Он медленно опустил занесенную ладонь.

— Ну, блин, ты и спишь, Андрюха. Я тебя уже двадцать минут не могу добудиться.

Я встал со стула. Я опаздывал. Если режиссер будет недоволен моей работой по подготовке улицы к съемкам, накроются и другие заказы, Ольхон — в первую очередь.

— Боря, закрой за мной.

Несмотря на похмелье, которое я, как ни странно, ощущал, проснувшись, добрался я до улицы Грязнова быстро, опоздал минут на пять-семь, не больше.

Снег еще не подвезли, но возле моего нового свежевыкрашенного забора собралась толпа иностранцев, в основном французов и москвичей. Я преисполнился гордости. Любуются, наверно, темно-зеленой, немаркой красотой типичного российского строения…

Что-то вещал на родном, великом и могучем, Григорий Сергеев.

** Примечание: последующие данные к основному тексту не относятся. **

Lemma safe_first_visible ty l :
  safe n (fun r => match r with Some (p, _) => In p l /\ p_type p = ty | None => True end)
    (first_visible info modules_sym calc ty l).
Proof.
  induction l as [|p l IH]; cbn [first_visible]; [by apply safe_ret|].
  assert (IH' : safe n (fun r => match r with Some (q, _) => In q (p :: l) /\ p_type q = ty | None => True end)
    (first_visible info modules_sym calc ty l)).
  { eapply ksafe_mono; [exact IH|]. intros [[q v]|]; [|done]. intros [Hq E]. split; [by right|done]. }
  destruct (bool_decide (p_type p = ty)) eqn:E; [|exact IH'].
  eapply ksafe_bind; [apply safe_expr_opt|]. intros v _. destruct (bool_decide (v = no)); [exact IH'|].
  apply safe_ret. apply bool_decide_eq_true in E. split; [by left|done].
Qed.
Lemma safe_default_prop s : safe n always (sym_get_default_prop info modules_sym calc s).
Proof. eapply ksafe_mono; [apply safe_first_visible|done]. Qed.
Hint Resolve safe_default_prop : ksafe.

Lemma safe_range_val s base : safe n always (sym_get_range_val info calc s base).
Proof. unfold sym_get_range_val. repeat kstep. Qed.
Hint Resolve safe_range_val : ksafe.

Lemma safe_range_prop s :
  safe n (fun r => match r with Some (p, _) => range_syms p <> None | None => True end) (sym_get_range_prop info modules_sym calc s).
Proof.
  eapply ksafe_mono; [apply safe_first_visible|]. intros [[p v]|]; [|done]. intros [Hp E]. by apply (cfg_range Hcfg s).
Qed.

Lemma safe_set_string s x : safe n always (set_string s x).
Proof. apply safe_upd. intros k Ht Hn. unfold typed_state, weight in *. cbn. split_and!; [lia|done|done]. Qed.
Hint Resolve safe_set_string : ksafe.

Lemma safe_validate s : safe n always (sym_validate_range info modules_sym calc s).
Proof.
  unfold sym_validate_range. destruct (i_type (info s)); try by apply safe_ret.
  all: eapply ksafe_bind; [apply safe_range_prop|]; intros [[p v]|] Hp; [|by apply safe_ret].
  all: destruct (range_syms p) as [[lo hi]|]; [|done]; repeat kstep.
Qed.
Hint Resolve safe_validate : ksafe.

Lemma safe_prompts l : forall acc, safe n always (prompts_visible info modules_sym calc l acc).
Proof. induction l as [|p l IH]; intros acc; cbn [prompts_visible]; repeat kstep; apply IH. Qed.
Hint Resolve safe_prompts : ksafe.

Lemma safe_visibility s : safe n always (sym_calc_visibility info modules_sym calc s).
Proof.
  assert (H1 : forall x, safe n always (change s visible set_visible x)) by (intros x; apply safe_change; intros y k; destruct k; repeat split).
  assert (H2 : forall x, safe n always (change s dir_tri set_dir x)) by (intros x; apply safe_change; intros y k; destruct k; repeat split).
  assert (H3 : forall x, safe n always (change s rev_tri set_rev x)) by (intros x; apply safe_change; intros y k; destruct k; repeat split).
  unfold sym_calc_visibility. repeat kstep.
Qed.
Hint Resolve safe_visibility : ksafe.

Lemma safe_choice_default s : i_choice (info s) = true -> safe n always (sym_choice_default info modules_sym calc s).
Proof.
  intros Hc. unfold sym_choice_default. eapply (ksafe_bind _ always).
  - assert (Hd : forall p, In p (i_props (info s)) -> p_type p = P_DEFAULT -> prop_get_symbol p <> None)
      by (intros p; by apply (cfg_default Hcfg)).
    induction (i_props (info s)) as [|p l IH]; cbn [first_default]; [by apply safe_ret|].
    assert (IH' := IH (fun q Hq => Hd q (or_intror Hq))). clear IH.
    destruct (bool_decide (p_type p = P_DEFAULT)) eqn:E; [|exact IH'].
    apply bool_decide_eq_true in E. pose proof (Hd p (or_introl eq_refl) E) as Hp.
    eapply ksafe_bind; [apply safe_expr_opt|]. intros v _. destruct (bool_decide (v = no)); [exact IH'|].
    destruct (prop_get_symbol p); [|done]. repeat kstep.
  - intros [d|] _; [by apply safe_ret|]. pose proof (cfg_choice Hcfg s Hc). destruct (choice_values info s) as [l|]; [|done].
    induction l as [|t l IH]; cbn [first_seen]; [by apply safe_ret|]. repeat kstep.
Qed.

Lemma safe_choice s : i_choice (info s) = true -> safe n always (sym_calc_choice info modules_sym calc s).
Proof.
  intros Hc. unfold sym_calc_choice. kstep. pose proof (cfg_choice Hcfg s Hc).
  destruct (choice_values info s) as [l|]; [|done]. eapply (ksafe_bind _ always).
  { generalize (f_def_user x). induction l as [|t l IH]; intros user; cbn [choice_visibility]; [by apply safe_ret|].
    do 2 kstep. by apply IH. }
  intros user _. kstep. kstep. cbv zeta.
  match goal with |- context [bind (sym_choice_default _ _ _ _) ?f] => set (default_ := bind _ f) end.
  assert (Hd : safe n always default_).
  { subst default_. eapply ksafe_bind; [by apply safe_choice_default|]. intros [d|] _; [by apply safe_ret|].
    eapply (ksafe_bind _ always); [|intros _ _; by apply safe_ret]. apply safe_upd. intros k Ht Hn. unfold typed_state, weight in *.
    cbn. split_and!; [lia|done|done]. }
  clearbody default_. repeat kstep; exact Hd.
Qed.
Hint Resolve safe_choice : ksafe.

Lemma safe_expr_and e v : safe n always (expr_and info modules_sym calc e v).
Proof. unfold expr_and. repeat kstep. Qed.
Hint Resolve safe_expr_and : ksafe.
Lemma safe_default_tri s x : safe n always (default_tri info modules_sym calc s x).
Proof. unfold default_tri. repeat kstep. Qed.
Hint Resolve safe_default_tri : ksafe.

Lemma safe_logical s : safe n (fun x => i_type (info s) = S_BOOLEAN -> x <> mod_) (logical_value info modules_sym calc s).
Proof.
  unfold logical_value. kstep. eapply (ksafe_bind _ always).
  - destruct (i_choiceval (info s)) eqn:Hcv; cbn [andb]; repeat kstep; exfalso.
    all: destruct (cfg_choiceval Hcfg s Hcv) as (q & c & E1 & E2 & _); congruence.
  - intros y _. eapply ksafe_bind; [apply safe_get_type|]. intros ty Hty. apply safe_ret. intros E.
    rewrite (Hty E). rewrite bool_decide_eq_true_2 by done. by destruct y.
Qed.

Lemma safe_string s : safe n always (string_value info modules_sym calc s).
Proof. unfold string_value. repeat kstep. Qed.
Hint Resolve safe_string : ksafe.

Lemma safe_spread s oldval : safe n always (spread info all_symbols modules_sym s oldval).
Proof.
  unfold spread. kstep. apply safe_seq; [repeat kstep|]. apply safe_seq.
  { destruct (i_choice (info s)) eqn:Hc; [|by apply safe_ret]. pose proof (cfg_choice Hcfg s Hc).
    destruct (choice_values info s); [|done]. repeat kstep. }
  apply safe_seq; [repeat kstep|]. apply safe_reset.
Qed.

(** After the mark is set. *)
Definition calc_marked (s : symbol_ref) : MK unit :=
  let i := info s in
  k <- get_sym s ;;
  let oldval := curr k in
  match i_type i with
  | S_UNKNOWN | S_OTHER =>
    upd_sym s (set_curr (SymbolValue (match i_name i with Some n => VStr n | None => VNull end) no))
  | t =>
    do (if i_choiceval i then ret tt else upd_sym s (set_write false)) ;;
    do sym_calc_visibility info modules_sym calc s ;;
    let newval := if is_logical t then no_value else empty_value in
    do upd_sym s (set_curr newval) ;;
    newval <- (if is_logical t then x <- logical_value info modules_sym calc s ;; ret (SymbolValue (val newval) x)
               else x <- string_value info modules_sym calc s ;; ret (SymbolValue x (tri newval))) ;;
    do upd_sym s (set_curr newval) ;;
    do (if i_choice i && bool_decide (tri newval = yes) then
          v <- sym_calc_choice info modules_sym calc s ;; upd_sym s (fun k => set_curr (SymbolValue v (tri (curr k))) k)
        else ret tt) ;;
    do sym_validate_range info modules_sym calc s ;;
    spread info all_symbols modules_sym s oldval
  end.

Lemma safe_set_curr s x : (i_type (info s) = S_BOOLEAN -> tri x <> mod_) -> safe n always (upd_sym s (set_curr x)).
Proof. intros Hx. apply safe_upd. intros k Ht Hn. unfold typed_state, weight in *. cbn. split_and!; [lia|done|done]. Qed.

Lemma safe_marked s : safe n always (calc_marked s).
Proof.
  unfold calc_marked. kstep. cbv zeta.
  destruct (i_type (info s)) eqn:Et; try (apply safe_set_curr; by rewrite Et).
  all: apply safe_seq; [repeat kstep|]; apply safe_seq; [apply safe_visibility|]; cbn [is_logical].
  all: apply safe_seq; [by apply safe_set_curr|].
  all: eapply (ksafe_bind _ (fun v => i_type (info s) = S_BOOLEAN -> tri v <> mod_));
    [(eapply ksafe_bind; [apply safe_logical|intros v Hv; by apply safe_ret]) ||
     (eapply ksafe_bind; [apply safe_string|intros v _; by apply safe_ret])|intros v Hv].
  all: apply safe_seq; [by apply safe_set_curr|].
  all: apply safe_seq; [|apply safe_seq; [apply safe_validate|apply safe_spread]].
  all: destruct (i_choice (info s)) eqn:Hc; cbn [andb]; [|by apply safe_ret]; destruct (bool_decide _); [|by apply safe_ret].
  all: eapply ksafe_bind; [by apply safe_choice|]; intros y _; apply safe_upd; intros k' Ht' Hn'; unfold typed_state, weight in *;
    cbn; split_and!; [lia|done|done].
Qed.

Lemma not_valid_in s k : inv k -> f_valid (syms k s) = false -> In s all_symbols.
Proof.
  intros Hk Hv. destruct (in_dec (fun x y => decide (x = y)) s all_symbols) as [|Hn]; [done|].
  pose proof (inv_const k Hk s Hn) as Hw. unfold weight in Hw. rewrite Hv in Hw. lia.
Qed.

Lemma weight_mark x : f_valid x = false -> (weight (set_valid true x) + 1 <= weight x)%nat.
Proof. intros Hv. unfold weight. rewrite Hv. cbn. destruct (f_need x); lia. Qed.
Lemma weight_need x : f_need x = true -> (weight (set_need false x) + 2 <= weight x)%nat.
Proof. intros Hn. unfold weight. rewrite Hn. cbn. destruct (f_valid x); lia. Qed.

Lemma mark_inv s k : inv k -> let k' := with_sym s (set_valid true) k in
  inv k' /\ (measure k' <= measure k)%nat /\ (f_valid (syms k s) = false -> measure k' < measure k)%nat.
Proof.
  intros Hk k'. assert (Hw : (weight (set_valid true (syms k s)) <= weight (syms k s))%nat).
  { unfold weight. cbn. destruct (f_valid _); lia. }
  split_and!; [apply inv_with; [done..| |]; [done|exact (inv_typed k Hk s)]|by apply measure_with_le|].
  intros Hv. pose proof (measure_with_lt all_symbols s (set_valid true) k 1 (not_valid_in s k Hk Hv) (weight_mark _ Hv)) as Hlt.
  unfold measure, k'. lia.
Qed.

Lemma safe_body s : safe (S n) always (calc_body info all_symbols modules_sym calc s).
Proof.
  intros k Hk Hm. unfold calc_body. erewrite bind_some by reflexivity. destruct (f_valid (syms k s)) eqn:Hv; [by exists tt, k|].
  set (first := if i_choiceval (info s) && f_need (syms k s) then _ else _).
  assert (H1 : exists k1, first k = Some (tt, k1) /\ inv k1 /\ (measure k1 <= measure k)%nat /\
    (measure k1 < n \/ f_valid (syms k1 s) = false)%nat).
  { subst first. destruct (i_choiceval (info s)) eqn:Hcv; cbn [andb]; [|by exists k; auto].
    destruct (f_need (syms k s)) eqn:Hnd; [|by exists k; auto]. erewrite bind_some by reflexivity.
    destruct (cfg_choiceval Hcfg s Hcv) as (p & c & -> & -> & _).
    set (k0 := with_sym s (set_need false) k).
    assert (Hk0 : inv k0).
    { apply inv_with; [done| |done|exact (inv_typed k Hk s)]. unfold weight. cbn. lia. }
    assert (Hm0 : (measure k0 < measure k)%nat).
    { pose proof (measure_with_lt all_symbols s (set_need false) k 2 (not_valid_in s k Hk Hv) (weight_need _ Hnd)) as Hlt.
      unfold measure, k0. lia. }
    destruct (Hcalc c k0 Hk0 ltac:(lia)) as ([] & k1 & E & Hk1 & Hm1 & _).
    exists k1. split_and!; [done|done|lia|left; lia]. }
  destruct H1 as (k1 & E1 & Hk1 & Hm1 & Hor). erewrite bind_some by exact E1. erewrite bind_some by reflexivity.
  destruct (mark_inv s k1 Hk1) as (Hk2 & Hm2 & Hlt). set (k2 := with_sym s (set_valid true) k1) in *.
  assert (Hmn : (measure k2 < n)%nat) by (destruct Hor as [|Hf]; [lia|specialize (Hlt Hf); lia]).
  destruct (safe_marked s k2 Hk2 Hmn) as (x & k3 & E3 & Hk3 & Hm3 & _).
  exists x, k3. split_and!; [|done|lia|done]. rewrite <- E3. reflexivity.
Qed.
End Calc.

Ему вторили, перемешиваясь и заслоняя друг друга, синхронные переводы на французский и англосаксонский языки в исполнении Турецкого и Ананьевой.

Итальянского я не услышал и не увидел, соответственно, Катерины-красавицы и второго режиссера-итальянца. Спят, наверно, и хорошо, если не в одной широкой постели, сволочи… Вспомнился сон, и я снова увидел на миг их глаза, полные муки и предсмертного ужаса, когда они прижимались, плюща лица, к стеклам полыхающей машины… Чушь. Не было этого. Это был сон. Сон и только!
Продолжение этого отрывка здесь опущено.